#### TASK:
Scan the entries for the word "right". Every line that has it should be copied.

#### SOURCE DATA:
(** A completion is accepted when the kept chunk ends the file and has the digest. *)
Lemma inbound_complete_ok st from w f r size digest st' actions :
  wf_state st -> inbound_complete st from w f r size digest = (st', Ok actions) ->
  let o := Build_TransferOwner from w in
  exists p t e, pending st !! (o, f, r) = Some p /\ remote st !! o = Some t
  /\ t_entries t !! f = Some e /\ wf_range o f r (entry_size e) p
  /\ len (p_chunk p) = k_length (p_key p)
  /\ k_offset (p_key p) + len (p_chunk p) = entry_size e
  /\ size = entry_size e /\ sha256_of (p_chunk p) = digest
  /\ actions = [range_response t r (k_offset (p_key p)) (p_chunk p) true;
                Frontend (EvProgress (t_ui_id t) (len (p_chunk p)) (entry_size e))]
  /\ pending st' !! (o, f, r) = None.
Proof.
  intros W E o. unfold inbound_complete in E. fold o in E.
  destruct (remote st !! o) as [t0|] eqn:Ht0; [|done]. cbn [mbind option_bind] in E.
  destruct (t_entries t0 !! f) as [e0|] eqn:He0; [|done]. cbn [ok_or] in E.
  destruct (pending st !! (o, f, r)) as [p|] eqn:Hp; [|done]. cbn [ok_or] in E.
  destruct (wg_pending _ (ws_ranges _ W) _ _ _ _ Hp) as (t & e & Ht & He & Hk & Hr).
  assert (t0 = t) as -> by congruence. assert (e0 = e) as -> by congruence.
  pose proof (wr_good _ _ _ _ _ Hr) as (Hoff & Hl & Hend).
  destruct (wr_progress _ _ _ _ _ Hr) as (Hh & Hrec & _ & Hle).
  destruct (wr_key _ _ _ _ _ Hr) as (Hko & _ & _).
  destruct (checked_add _ _) as [end_|] eqn:Hc; [|done].
  apply checked_add_Some in Hc as [-> _]. cbn [ok_or] in E.
  destruct (Z.eqb_spec (p_received p) 0); [done|]. cbn [orb] in E.
  destruct (Z.eqb_spec (k_offset (p_key p) + p_received p) (entry_size e)); [|done]. cbn [negb] in E.
  destruct (Z.eqb_spec size (entry_size e)); [|done]. cbn [negb] in E.
  case_bool_decide as Hd; [|done]. cbn [negb remote set_pending] in E.
  rewrite Hko, Ht in E. cbn in E. rewrite He in E. injection E as <- <-.
  exists p, t, e. rewrite Hh in Hd. rewrite Hrec in *. split_and!; try done; [lia|].
  cbn. apply lookup_delete_eq.
Qed.
End answers.

(** C28: every byte range handed to a plugin is the range it asked for.  When a
    message of a peer makes the daemon answer a plugin, the answer belongs to one
    range the plugin asked for and still awaits, of a transfer of that peer; it
    carries exactly as many bytes as were asked for, from the offset asked for;
    it is marked as the end of the file exactly when the range ends the file, and
    then its bytes have the digest the peer sent; and the range is no longer
    awaited, so it is answered once. *)
Theorem range_answers_are_exact {FS P : Type} `{!Os FS} `{!Sha256} `{!HashOrder} `{!Base64}
    `{Countable P} (st st' : TransferState FS P) (from : P) (event : ProtoEvent)
    (actions : list (TransferAction P)) (a : rstring) (m : RangeResponse) :
  transfers_reach st -> handle_protocol st from event = (st', Ok actions) ->
  Adapter a (Message.RangeResponse m) ∈ actions ->
  exists o f p t e chunk,
    peer o = from
    /\ pending st !! (o, f, rr_request_id m) = Some p
    /\ pending st' !! (o, f, rr_request_id m) = None
    /\ remote st !! o = Some t /\ t_entries t !! f = Some e
    /\ a = t_adapter_id t /\ rr_transfer_id m = t_adapter_transfer_id t
    /\ rr_data_base64 m = base64_encode chunk /\ rr_error m = None
    /\ rr_offset m = k_offset (p_key p) /\ len chunk = k_length (p_key p)
    /\ (if rr_eof m
        then k_offset (p_key p) + k_length (p_key p) = entry_size e
             /\ event = ProtoEvent.ClipboardFileComplete (wire_id o) f (rr_request_id m)
                          (entry_size e) (sha256_of chunk)
        else k_offset (p_key p) + k_length (p_key p) <> entry_size e
             /\ event = ProtoEvent.ClipboardFileChunk (wire_id o) f (rr_request_id m)
                          (k_offset (p_key p)) chunk).
Proof.
  intros W%reach_wf E Hin. destruct event; cbn in E; try done.
  - unfold source_file_request in E. destruct (let* _ := ok_or _ _ in _); [|done].
    injection E as <- <-. by apply list_elem_of_singleton in Hin.
  - destruct (inbound_chunk_ok _ _ _ _ _ _ _ _ _ W E)
      as (p & t & e & Hp & Ht & He & Hr & -> & Hlen & -> & Hgone).
    destruct (Z.eqb_spec (k_offset (p_key p) + len data) (entry_size e)) as [Eq|Ne].
    { by apply list_elem_of_singleton in Hin. }
    apply elem_of_cons in Hin as [[= -> ->]|Hin%list_elem_of_singleton]; [|done].
    exists (Build_TransferOwner from transfer_id), file_id, p, t, e, data. cbn.
    rewrite <- Hlen. split_and!; try done. by apply Hgone.
  - destruct (inbound_complete_ok _ _ _ _ _ _ _ _ _ W E)
      as (p & t & e & Hp & Ht & He & Hr & Hlen & Hend & -> & <- & -> & Hgone).
    apply elem_of_cons in Hin as [[= -> ->]|Hin%list_elem_of_singleton]; [|done].
    exists (Build_TransferOwner from transfer_id), file_id, p, t, e, (p_chunk p). cbn.
    rewrite <- Hlen. by split_and!.
  - unfold inbound_cancel, cancel_owner in E. destruct (transfer_totals _ _).
    destruct (identifiers _ _) as [[[[ui ad] x] ann]|]; [|done].
    destruct file_id as [file_id|]; [destruct (knows_file _ _ _); [|done]|];
      injection E as <- <-; apply elem_of_cons in Hin as [[=]|Hin];
      destruct ann; [apply list_elem_of_singleton in Hin| | apply list_elem_of_singleton in Hin |];
      first [done | by apply elem_of_nil in Hin].
  - unfold inbound_progress in E. destruct (total <? completed); [done|].
    destruct (ok_or _ _); [|done]. destruct (negb _); [done|]. injection E as <- <-.
    by apply list_elem_of_singleton in Hin.
Qed.

Definition sample_waiting : TransferState ram Z := after [sample_inbound 5; sample_request 0 3].
Definition sample_chunk : ProtoEvent := ProtoEvent.ClipboardFileChunk 9 1 1 0 [10; 20; 30].
Definition sample_answer : RangeResponse :=
  {| rr_transfer_id := str "paste-1"; rr_request_id := 1; rr_offset := 0;
     rr_data_base64 := [10; 20; 30]; rr_eof := false; rr_error := None |}.

Lemma range_answers_are_exact_witness :
  exists (o : TransferOwner Z) (f : Z) (p : PendingRange Z),
    pending sample_waiting !! (o, f, 1) = Some p /\ k_length (p_key p) = 3 /\ k_offset (p_key p) = 0.
Proof.
  destruct (range_answers_are_exact sample_waiting (fst (handle_protocol sample_waiting 5 sample_chunk)) 5
    sample_chunk
    [Adapter (str "fuse") (Message.RangeResponse sample_answer); Frontend (EvProgress 1 3 5)]
    (str "fuse") sample_answer (after_reach [sample_inbound 5; sample_request 0 3] eq_refl)
    ltac:(vm_compute; reflexivity) ltac:(left))
    as (o & f & p & t & e & chunk & _ & Hp & _ & _ & _ & _ & _ & Hd & _ & Ho & Hl & _).
  exists o, f, p. split; [exact Hp|]. split; [|by rewrite <- Ho].
  rewrite <- Hl. cbv in Hd. by rewrite <- Hd.
Defined.

(** ** Errors *)

Section errors.
Context {FS : Type} `{!Os FS} `{!Sha256} `{!HashOrder} `{!Base64} {P : Type} `{Countable P}.
Implicit Types (st : TransferState FS P) (o : TransferOwner P).

(** Ending transfers never meets an unknown owner. *)
Lemma end_owners_ok report st owners :
  wf_state st -> NoDup owners -> (forall o, o ∈ owners -> is_Some (live st !! o)) ->
  exists actions, snd (end_owners report st owners) = Ok actions.
Proof.
  revert st. induction owners as [|o owners IH]; intros st W Hnd Hl; [by eexists|].
  apply NoDup_cons in Hnd as [Hno Hnd]. cbn.
  destruct (Hl o) as [[id key] Hid]; [apply elem_of_cons; by left|].
  rewrite transfer_ui_id_live, Hid. cbn. destruct (transfer_totals st o).
  destruct (IH (remove_owner st o)) as [rest Hrest]; [by apply remove_owner_wf | done | |].
  - intros k Hk. rewrite remove_owner_live by apply W. rewrite lookup_delete_ne by set_solver.
    apply Hl. apply elem_of_cons. by right.
  - destruct (end_owners report (remove_owner st o) owners) as [st' r]. cbn in *. subst. by eexists.
Qed.
Lemma collect_children_fuel fuel fuel' source relative children c :
  (forall source relative c, MAX_CLIPBOARD_MANIFEST_ENTRIES <= Z.of_nat fuel + len (c_entries c) ->
     MAX_CLIPBOARD_MANIFEST_ENTRIES <= Z.of_nat fuel' + len (c_entries c) ->
     collect_entry fuel fs source relative c = collect_entry fuel' fs source relative c) ->
  MAX_CLIPBOARD_MANIFEST_ENTRIES <= Z.of_nat fuel + len (c_entries c) ->
  MAX_CLIPBOARD_MANIFEST_ENTRIES <= Z.of_nat fuel' + len (c_entries c) ->
  collect_children (collect_entry fuel fs) source relative children c
  = collect_children (collect_entry fuel' fs) source relative children c.
Proof.
  intros Heq. revert c. induction children as [|x children IH]; intros c Hf Hf'; cbn; [done|].
  rewrite <- Heq by done. destruct (collect_entry fuel fs _ _ c) as [c'|] eqn:E; [|done].
  apply collect_entry_keeps in E. apply IH; lia.
Qed.

(** Two depths that both leave room for the entries that may still come give
    the same result: [COLLECT_FUEL] is as good as unbounded recursion. *)
Lemma collect_entry_fuel fuel fuel' source relative c :
  MAX_CLIPBOARD_MANIFEST_ENTRIES <= Z.of_nat fuel + len (c_entries c) ->
  MAX_CLIPBOARD_MANIFEST_ENTRIES <= Z.of_nat fuel' + len (c_entries c) ->
  collect_entry fuel fs source relative c = collect_entry fuel' fs source relative c.
Proof.
  revert fuel' source relative c. induction fuel as [|fuel IH]; intros fuel' source relative c Hf Hf'.
  { destruct fuel'; cbn [collect_entry]; (destruct (Z.leb_spec MAX_CLIPBOARD_MANIFEST_ENTRIES
      (len (c_entries c))); [done|lia]). }
  destruct fuel' as [|fuel']; cbn [collect_entry];
    (destruct (Z.leb_spec MAX_CLIPBOARD_MANIFEST_ENTRIES (len (c_entries c))); [done|]); [lia|].
  repeat match goal with
  | |- match ?r with Ok _ => _ | Err _ => _ end = _ => destruct r; [|done]
  | |- (if ?b then _ else _) = _ => destruct b; [done|]
  end.
  match goal with |- (if ?b then _ else _) = _ => destruct b; [|done] end.
  repeat match goal with
  | |- match ?r with Ok _ => _ | Err _ => _ end = _ => destruct r; [|done]
  end.
  apply collect_children_fuel; [by intros; apply IH|..]; cbn [c_entries]; autorewrite with len; lia.
Qed.
End fuel.

(** ** Collecting *)

Record directory_laws {FS : Type} `{!Os FS} (fs : FS) : Prop := {
  dl_len path m : symlink_metadata fs path = Ok m -> 0 <= md_len m;
  dl_names path children : read_dir fs path = Ok children ->
    forall names, collect_results children = Ok names -> NoDup names /\ Forall child_name names;
}.

Section collect.
Context {FS : Type} `{!Os FS}.
Variable fs : FS.
Hypothesis laws : directory_laws fs.

(** An entry for something below [source], named [relative]: its path and the
    place on the disk go down by the same names, and a file has its size and its
    identity from there. *)
Definition offered (sources : gmap Z (rstring * SourceIdentity)) (source relative : rstring)
    (e : ClipboardManifestEntry) : Prop :=
  exists below,
    split SLASH (entry_path e) = split SLASH relative ++ below
    /\ validate_relative_path (entry_path e) = Ok tt /\ clean (entry_path e)
    /\ 0 <= entry_size e
    /\ match entry_kind e with
       | ClipboardEntryKind.File => exists m,
           symlink_metadata fs (foldl push source below) = Ok m /\ is_file m = true
           /\ entry_size e = md_len m
           /\ sources !! entry_file_id e = Some (foldl push source below, from_metadata m)
       | ClipboardEntryKind.Directory => entry_size e = 0
       end.

(** What one call, or a run of calls, adds. *)
Record grows (offers : gmap Z (rstring * SourceIdentity) -> ClipboardManifestEntry -> Prop)
    (c c' : Collected) (added : list ClipboardManifestEntry) : Prop := {
  g_entries : c_entries c' = c_entries c ++ added;
  g_next : c_next_id c' = c_next_id c + len added;
  g_ids : entry_file_id <$> added = seqZ (c_next_id c) (len added);
  g_total : c_total c' = c_total c + sizes added;
  g_limit : c_total c <= MAX_CLIPBOARD_SIZE -> c_total c' <= MAX_CLIPBOARD_SIZE;
  g_count : len (c_entries c) <= MAX_CLIPBOARD_MANIFEST_ENTRIES ->
            len (c_entries c') <= MAX_CLIPBOARD_MANIFEST_ENTRIES;
  g_paths : NoDup (entry_path <$> added);
  g_old id : id < c_next_id c -> c_sources c' !! id = c_sources c !! id;
  g_new : Forall (offers (c_sources c')) added;
}.

(** [offers] looks only at the source of the entry itself. *)
Definition local_to_entry (offers : gmap Z (rstring * SourceIdentity) -> ClipboardManifestEntry -> Prop) :=
  forall s s' e, s !! entry_file_id e = s' !! entry_file_id e -> offers s e -> offers s' e.

Lemma offered_local source relative : local_to_entry (fun s => offered s source relative).
Proof.
  intros s s' e E (below & ? & ? & ? & ? & Hk). exists below. split_and!; [done..|].
  rewrite <- E. done.
Qed.

Lemma grows_refl offers c : grows offers c c [].
Proof.
  split; try done; rewrite ?app_nil_r; try done; [unfold len | unfold sizes | apply NoDup_nil_2];
    cbn; lia.
Qed.

Lemma sizes_app l k : sizes (l ++ k) = sizes l + sizes k.
Proof. unfold sizes. rewrite fmap_app. induction (entry_size <$> l); cbn in *; lia. Qed.

Lemma grows_trans P Q R c1 c2 c3 l k :
  local_to_entry P -> grows P c1 c2 l -> grows Q c2 c3 k ->
  (forall s e, P s e -> R s e) -> (forall s e, Q s e -> R s e) ->
  (forall e f s, P s e -> Q s f -> entry_path e <> entry_path f) ->
  grows R c1 c3 (l ++ k).
Proof.
  intros HP G G' HR HQ Hpaths.
  assert (Forall (P (c_sources c3)) l) as Hl.
  { pose proof (g_new _ _ _ _ G) as Hn. rewrite Forall_forall in *. intros e He.
    apply (HP (c_sources c2)); [|by apply Hn]. symmetry. apply (g_old _ _ _ _ G').
    assert (entry_file_id e ∈ entry_file_id <$> l) as Hid by (apply list_elem_of_fmap; eauto).
    rewrite (g_ids _ _ _ _ G), elem_of_seqZ in Hid. rewrite (g_next _ _ _ _ G). lia. }
  pose proof (len_nonneg l). pose proof (len_nonneg k).
  split.
  - by rewrite (g_entries _ _ _ _ G'), (g_entries _ _ _ _ G), app_assoc.
  - rewrite (g_next _ _ _ _ G'), (g_next _ _ _ _ G), len_app. lia.
  - rewrite fmap_app, (g_ids _ _ _ _ G), (g_ids _ _ _ _ G'), (g_next _ _ _ _ G), len_app.
    by rewrite seqZ_app.
  - rewrite (g_total _ _ _ _ G'), (g_total _ _ _ _ G), sizes_app. lia.
  - intros. by apply (g_limit _ _ _ _ G'), (g_limit _ _ _ _ G).
  - intros. by apply (g_count _ _ _ _ G'), (g_count _ _ _ _ G).
  - rewrite fmap_app. apply NoDup_app. split_and!; [apply G| |apply G'].
    intros p (e & -> & He)%list_elem_of_fmap (f & E & Hf)%list_elem_of_fmap.
    rewrite Forall_forall in Hl. pose proof (g_new _ _ _ _ G') as Hk. rewrite Forall_forall in Hk.
    by apply (Hpaths e f (c_sources c3) (Hl e He) (Hk f Hf)).
  - intros id Hid. rewrite (g_old _ _ _ _ G'), (g_old _ _ _ _ G); [done..|].
    rewrite (g_next _ _ _ _ G). lia.
  - apply Forall_app. split; eapply Forall_impl; [exact Hl|eauto|apply G'|eauto].
Qed.

(** One more entry. *)
Lemma grows_one offers c e sources total :
  entry_file_id e = c_next_id c -> total = c_total c + entry_size e ->
  (c_total c <= MAX_CLIPBOARD_SIZE -> total <= MAX_CLIPBOARD_SIZE) ->
  len (c_entries c) < MAX_CLIPBOARD_MANIFEST_ENTRIES ->
  (forall id, id < c_next_id c -> sources !! id = c_sources c !! id) -> offers sources e ->
  grows offers c {| c_next_id := c_next_id c + 1; c_total := total; c_entries := c_entries c ++ [e];
                    c_sources := sources |} [e].
Proof.
  intros Hid Ht Hlim Hcount Hold He. split; cbn [c_entries c_next_id c_total c_sources]; try done.
  - cbn. by rewrite Hid.
  - unfold sizes. cbn. lia.
  - autorewrite with len. lia.
  - apply NoDup_singleton.
  - by apply Forall_singleton.
Qed.

Lemma grows_weaken P Q c c' added :
  grows P c c' added -> (forall s e, P s e -> Q s e) -> grows Q c c' added.
Proof. intros [] HQ. split; try done. eapply Forall_impl; [done|]. intros e. apply HQ. Qed.

(** Below one of the children. *)
Definition offered_child (children : list rstring) (source relative : rstring)
    (s : gmap Z (rstring * SourceIdentity)) (e : ClipboardManifestEntry) : Prop :=
  exists child, child ∈ children /\ offered s (push source child) (push relative child) e.

(** Siblings with different names have no path in common. *)
Lemma offered_apart s s' source source' relative x y e f :
  clean relative -> child_name x -> child_name y -> x <> y ->
  offered s source (push relative x) e -> offered s' source' (push relative y) f ->
  entry_path e <> entry_path f.
Proof.
  intros Hr Hx Hy Hxy (b & He & _) (b' & Hf & _) E.
  rewrite E, Hf in He. destruct (split_push relative x Hr Hx) as [-> _] in He.
  destruct (split_push relative y Hr Hy) as [-> _] in He.
  rewrite <- !app_assoc in He. apply app_inv_head in He. cbn in He. congruence.
Qed.

Lemma collect_children_grows (collect : rstring -> rstring -> Collected -> result TransferError Collected)
    source relative children c c' :
  (forall source relative c c', collect source relative c = Ok c' -> clean relative ->
     exists added, grows (fun s => offered s source relative) c c' added) ->
  clean relative -> NoDup children -> Forall child_name children ->
  collect_children collect source relative children c = Ok c' ->
  exists added, grows (offered_child children source relative) c c' added.
Proof.
  intros Hcollect Hr. revert c. induction children as [|x children IH]; intros c Hn Hc H; cbn in H.
  { injection H as <-. exists []. apply grows_refl. }
  apply NoDup_cons in Hn as [Hx Hn]. apply Forall_cons in Hc as [Hcx Hc]. inv_ok H.
  match goal with E : collect _ _ _ = Ok _ |- _ =>
    apply Hcollect in E as (l & Gl); [|by apply split_push] end.
  apply IH in H as (k & Gk); [|done..]. exists (l ++ k).
  eapply grows_trans; [apply offered_local|exact Gl|exact Gk| | |].
  - intros s e He. exists x. set_solver.
  - intros s e (y & ? & ?). exists y. set_solver.
  - intros e f s He (y & Hy & Hf). rewrite Forall_forall in Hc.
    eapply (offered_apart s s _ _ relative x y e f Hr Hcx (Hc y Hy)); [by intros ->|exact He|exact Hf].
Qed.

Lemma merge_sort_names names :
  NoDup names /\ Forall child_name names ->
  NoDup (merge_sort name_le names) /\ Forall child_name (merge_sort name_le names).
Proof. by rewrite (merge_sort_Permutation name_le names). Qed.

(** The entry of a directory, before its children. *)
Definition with_directory (relative : rstring) (c : Collected) : Collected :=
  {| c_next_id := c_next_id c + 1; c_total := c_total c;
     c_entries := c_entries c ++
       [{| entry_file_id := c_next_id c; entry_path := relative;
           entry_kind := ClipboardEntryKind.Directory; entry_size := 0 |}];
     c_sources := c_sources c |}.

Lemma collect_entry_inv fuel source relative c c' :
  collect_entry fuel fs source relative c = Ok c' ->
  exists m, symlink_metadata fs source = Ok m
  /\ len (c_entries c) < MAX_CLIPBOARD_MANIFEST_ENTRIES /\ validate_relative_path relative = Ok tt
  /\ ((is_file m = true /\ c_total c + md_len m <= MAX_CLIPBOARD_SIZE
       /\ c' = {| c_next_id := c_next_id c + 1; c_total := c_total c + md_len m;
                  c_entries := c_entries c ++
                    [{| entry_file_id := c_next_id c; entry_path := relative;
                        entry_kind := ClipboardEntryKind.File; entry_size := md_len m |}];
                  c_sources := <[c_next_id c := (source, from_metadata m)]> (c_sources c) |})
      \/ (exists fuel' names, fuel = S fuel' /\ NoDup names /\ Forall child_name names
          /\ collect_children (collect_entry fuel' fs) source relative names
               (with_directory relative c) = Ok c')).
Proof.
  assert (Hio : forall A (r : result IoError A) a, io r = Ok a -> r = Ok a).
  { intros A [b|e] a; cbn; congruence. }
  intros H. destruct fuel as [|fuel]; cbn [collect_entry] in H; inv_ok H;
    repeat match goal with
    | E : io _ = Ok _ |- _ => apply Hio in E
    | E : ok_or _ _ = Ok _ |- _ => apply ok_or_Ok in E
    | E : checked_add _ _ = Some _ |- _ => apply checked_add_Some in E as [-> ?]
    | E : to_str _ = Some _ |- _ => unfold to_str in E; destruct (utf8_valid _); [injection E as <-|done]
    | E : (_ <=? _) = false |- _ => apply Z.leb_gt in E
    | E : (_ <? _) = false |- _ => apply Z.ltb_ge in E
    | u : unit |- _ => destruct u
    end.
  1,2: eexists; split_and!; [done..|left; by split_and!].
  eexists; split_and!; [done..|]. right.
  match goal with Hd : read_dir _ _ = Ok _, Hn : collect_results _ = Ok _ |- _ =>
    destruct (merge_sort_names _ (dl_names _ laws _ _ Hd _ Hn)) end.
  eexists _, _. split_and!; [done..|exact H].
Qed.

Lemma collect_entry_grows fuel source relative c c' :
  collect_entry fuel fs source relative c = Ok c' -> clean relative ->
  exists added, grows (fun s => offered s source relative) c c' added.
Proof.
  revert source relative c c'.
  induction fuel as [fuel IH] using lt_wf_ind. intros source relative c c' H Hr.
  apply collect_entry_inv in H as (m & Hm & Hcount & Hv &
    [(Hfile & Htotal & ->)|(fuel' & names & -> & Hn & Hnames & H)]).
  - eexists. apply grows_one; try done.
    + intros id Hid. apply lookup_insert_ne. lia.
    + exists []. rewrite app_nil_r. split_and!; [done..|by eapply dl_len|].
      exists m. by rewrite lookup_insert_eq.
  - eapply collect_children_grows in H as (added & G); [|by intros; eapply (IH fuel'); [lia|eauto..]|done..].
    eexists (_ :: added). eapply (grows_trans (fun s e => offered s source relative e /\
      entry_path e = relative) (offered_child names source relative) _ _ _ _ [_]); [| |exact G|..].
    + intros s s' e E [Ho ?]. split; [|done]. by eapply offered_local.
    + apply grows_one; try done; [cbn; lia|].
      split; [|done]. exists []. by rewrite app_nil_r.
    + by intros s e [? _].
    + intros s e (x & Hx & below & Hs & Hrest). rewrite Forall_forall in Hnames.
      destruct (split_push relative x Hr (Hnames x Hx)) as [E _].
      exists (x :: below). rewrite E, <- app_assoc in Hs. done.
    + intros e f s [_ ->] (x & Hx & below & Hs & _). rewrite Forall_forall in Hnames.
      destruct (split_push relative x Hr (Hnames x Hx)) as [E _].
      intros E'. rewrite <- E', E in Hs. apply (f_equal length) in Hs.
      rewrite !length_app in Hs. cbn in Hs. lia.
Qed.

#### YOUR RESPONSE:
    apply Hl. apply elem_of_cons. by right.
  eexists; split_and!; [done..|]. right.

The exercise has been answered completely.